Despite those who have left, there are people everywhere. I am not the only one who thought of enjoying the post-sunshine beach. Laughter punctuates the dull roar of voices.

I slip off my shoes and enter the chaos. The thick sand is rough against my bare feet. Each step half-buries my foot. I find the quietest spot available, spread out my towel, and shake my head at an African vendor who is trying to make a sale.

The waves froth over the rocks. A jet-ski roars past, spinning to dance in its own wake. A boat skims along, a child in an inner tube bouncing and shrieking behind. Another boat passes, this one with less drama.

The sun disappears and the air is almost cool. But the sand still sticks to my sweaty arm as I reach down to adjust my towel.

I soak in the moment. Just as it is.

The night thickens and so does the salty scent of the waves. And finally, I pick up my things and start the uphill plod. I can’t hear the waves anymore. A bustling restaurant is playing Caribbean music while customers sit in wicker chairs shaped like hard-boiled eggs.

That fades too. And it’s just me and a few other panting stragglers going uphill toward home.

Transitioning with olives

All I wanted to do was buy olives. It was the perfect idea to reward myself with a short walk to the store between secretarial tasks. The weather was full of gentle Mediterranean breezes and I loved walking. Then why was I suddenly anxious?

What should I wear? Some of my clothes were stored in boxes. Others were stashed in suitcases, ready to make the final leg of the journey to the States. Somehow the outfit I had on no longer matched. The shades of blue were all wrong.

“Trish,” I reasoned with myself. “This outfit was perfectly fine before.” But not now. Not in Europe. Not in public. I changed and then changed back when the second option felt even worse.

How do I say olive in Spanish? Olive? No, that’s French. Zitun? That’s Arabic. Why can’t I remember my Spanish anymore? Should I take my own bag or do stores give out plastic bags? I can’t remember. What were they doing the last time I was here? Where did I even put my shopping bags?

Why is this so hard?

I didn’t want to take that short walk anymore. Every decision looked big. Nothing was familiar. I battled my anxiety all the way to the store. I felt everyone’s eyes on me. Am I even walking down the right street? Why is that car stopping for me? Thank you, sir! No, don’t wave at him; you’ll look even more like a stupid foreigner. You’re in Europe now.

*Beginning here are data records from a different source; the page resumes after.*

Lemma hmset_loop_ok rcds : forall ins tx m, fields tx m -> Forall pair_ok rcds -> 0 <= ins -> ins + zlen rcds < 2 ^ 32 ->
  exists tx', hmset_loop cfg mk now rcds ins tx = Ret (tx', ins + (zsize (hash_set rcds m) - zsize m)) /\ fields tx' (hash_set rcds m) /\ untouched pk tx tx'.
Proof.
  induction rcds as [|[k v] rcds IH]; intros ins tx m He Hall Hi Hn; cbn [hmset_loop].
  { exists tx. cbn [hash_set foldl]. rewrite Z.sub_diag, Z.add_0_r. by split. }
  inversion Hall as [|? ? [Hk Hv] Hr]; subst. cbn [fst snd] in *. rewrite zlen_cons in Hn. pose proof (zlen_nonneg rcds).
  change (field_key mk k) with (sub_key chunkId (sc_dbId sess) RT_HASH_ELE pk k).
  destruct (named_find cfg sess chunkId pk RT_HASH_ELE tx m k He Hk) as (o & -> & Eo). rewrite bind_Ret.
  destruct (named_set cfg sess chunkId pk RT_HASH_META RT_HASH_ELE Hcat Hchunk Hdb tx m k (field_record v) now He Hk (field_wf v Hv) eq_refl) as (tx1 & -> & He1 & U1 & _).
  rewrite bind_Ret. set (ins1 := match o with Some _ => ins | None => u32 (ins + 1) end).
  assert (ins1 = ins + (zsize (<[k := v]> m) - zsize m)) as E1.
  { subst ins1. rewrite zsize_insert, <-Eo. destruct o; cbn [fmap option_fmap option_map]; [lia|]. rewrite wrap_id by (unfold is_u; lia). lia. }
  assert (ins <= ins1 <= ins + 1) as Hi1 by (rewrite E1, zsize_insert; destruct (m !! k); lia).
  destruct (IH ins1 tx1 (<[k := v]> m) He1 Hr) as (tx' & -> & He' & U2); [lia|lia|]. exists tx'. cbn [hash_set foldl fst snd]. split; [|split; [done|by etrans]].
  rewrite E1. do 2 f_equal. unfold hash_set. lia.
Qed.
(* ===== verification/HashCmd.v ===== *)
(** What the commands of hashes (commands/hash.cpp) promise, from the records in the store before
    the command to the transaction it commits. *)

From Stdlib Require Import Strings.Byte ZArith Lia.
From stdpp Require Import base list numbers strings gmap.
From S2P Require Import Prelude Status Varint Strings Number Record RecordValue RecordMeta ReplLog BinlogSeq Txn Store Replicate Cursor Command Elems Keys KeysSpec KeysDel Named Hash HashSpec.

Local Open Scope Z_scope.

Section Commands.
Context {BM : BuildMode} {T : Type} `{RocksIterLaws T} {HL : RocksDBLaws T} {HH : RocksDBHealthy T} {HI : RocksIterHealthy T} {HC : RocksDBCommits T}.
Variable cfg : StoreCfg.
Variable sess : SessionCtx.
Variables (now currentTs : Z) (srv : ServerParams) (multi : option Z) (chunkId : Z) (pk : bytes).
Variables (ks : RocksKVStore) (live : gmap Z Z) (dur : gset Z) (db : T).

#[local] Abbreviation command_ok := (command_ok cfg sess chunkId pk ks live dur db).
#[local] Abbreviation mk := (named_key sess chunkId pk RT_HASH_META).
#[local] Abbreviation readMeta := (read_meta cfg now srv sess multi chunkId currentTs RT_HASH_META pk).
#[local] Abbreviation is_hash := (hash_stored cfg sess chunkId pk).
#[local] Abbreviation gone := (named_gone cfg sess chunkId pk RT_HASH_META RT_HASH_ELE).
#[local] Abbreviation w := (mkWorld ks db None).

Transition. Have I exaggerated my trip to the store? Yes. But the exaggeration was in reality, not in what I just wrote. It sounds ridiculous to say that I almost panicked at the thought of buying olives. But transition is hard because nothing is familiar. Everything requires extra thought and effort. No matter how insignificant, every decision feels big.

I am not the only one who feels the pressure of transition. Maybe everyone else I know can confidently buy olives, but there are different responses to transition. And there are different types of transition. Do you know of someone whose spouse has passed away? Someone who has lost a dear friendship? Someone who has moved to a different community?

Maybe it’s you. Maybe you’re feeling a bit like me right now, or worse. Whether it is you or someone else, give that person time to grieve and transition. Remember that we are not alone. There are others who understand… especially the “man of sorrows” who was “acquainted with grief” (Is. 53:3).